[Dataset excerpts]

- - - -

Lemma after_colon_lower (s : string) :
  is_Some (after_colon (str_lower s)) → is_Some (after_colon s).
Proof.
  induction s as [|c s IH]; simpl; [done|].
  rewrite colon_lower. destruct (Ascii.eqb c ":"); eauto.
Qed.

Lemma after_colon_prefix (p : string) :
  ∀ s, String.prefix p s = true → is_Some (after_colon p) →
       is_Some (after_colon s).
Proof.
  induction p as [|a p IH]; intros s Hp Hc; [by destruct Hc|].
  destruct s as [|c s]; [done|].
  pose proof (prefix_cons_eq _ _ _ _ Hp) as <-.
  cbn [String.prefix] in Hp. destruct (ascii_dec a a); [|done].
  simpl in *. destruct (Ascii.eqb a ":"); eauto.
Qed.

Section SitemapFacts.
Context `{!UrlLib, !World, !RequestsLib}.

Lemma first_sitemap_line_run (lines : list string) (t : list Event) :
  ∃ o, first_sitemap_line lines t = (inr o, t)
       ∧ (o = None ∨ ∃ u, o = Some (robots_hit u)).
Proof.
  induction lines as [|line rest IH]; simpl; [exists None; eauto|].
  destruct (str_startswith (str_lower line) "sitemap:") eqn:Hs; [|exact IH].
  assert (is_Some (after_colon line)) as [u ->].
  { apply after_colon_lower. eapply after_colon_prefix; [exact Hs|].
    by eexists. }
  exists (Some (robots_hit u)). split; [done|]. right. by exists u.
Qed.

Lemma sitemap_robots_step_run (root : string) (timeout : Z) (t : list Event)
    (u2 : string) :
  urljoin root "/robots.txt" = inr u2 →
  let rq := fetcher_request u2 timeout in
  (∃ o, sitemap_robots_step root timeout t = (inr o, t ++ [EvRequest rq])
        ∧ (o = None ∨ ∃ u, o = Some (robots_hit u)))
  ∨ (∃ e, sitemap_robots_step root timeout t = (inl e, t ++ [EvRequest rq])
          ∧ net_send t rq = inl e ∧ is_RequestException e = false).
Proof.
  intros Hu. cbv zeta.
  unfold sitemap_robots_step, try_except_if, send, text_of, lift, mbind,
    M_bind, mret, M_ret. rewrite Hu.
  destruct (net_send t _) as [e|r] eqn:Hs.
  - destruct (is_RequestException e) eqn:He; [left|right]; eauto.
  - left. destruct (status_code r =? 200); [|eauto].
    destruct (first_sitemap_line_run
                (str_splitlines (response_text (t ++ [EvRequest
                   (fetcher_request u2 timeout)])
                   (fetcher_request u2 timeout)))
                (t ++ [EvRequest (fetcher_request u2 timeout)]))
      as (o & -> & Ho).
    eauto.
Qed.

- - - -

▶ **Task requirements**:
Copy the lines above exactly. Start with the line containing "Section SitemapFacts.", end with the line containing "(∃ o, sitemap_robots_step", and include both.

▶ **Response for this exercise**:
Section SitemapFacts.
Context `{!UrlLib, !World, !RequestsLib}.

Lemma first_sitemap_line_run (lines : list string) (t : list Event) :
  ∃ o, first_sitemap_line lines t = (inr o, t)
       ∧ (o = None ∨ ∃ u, o = Some (robots_hit u)).
Proof.
  induction lines as [|line rest IH]; simpl; [exists None; eauto|].
  destruct (str_startswith (str_lower line) "sitemap:") eqn:Hs; [|exact IH].
  assert (is_Some (after_colon line)) as [u ->].
  { apply after_colon_lower. eapply after_colon_prefix; [exact Hs|].
    by eexists. }
  exists (Some (robots_hit u)). split; [done|]. right. by exists u.
Qed.

Lemma sitemap_robots_step_run (root : string) (timeout : Z) (t : list Event)
    (u2 : string) :
  urljoin root "/robots.txt" = inr u2 →
  let rq := fetcher_request u2 timeout in
  (∃ o, sitemap_robots_step root timeout t = (inr o, t ++ [EvRequest rq])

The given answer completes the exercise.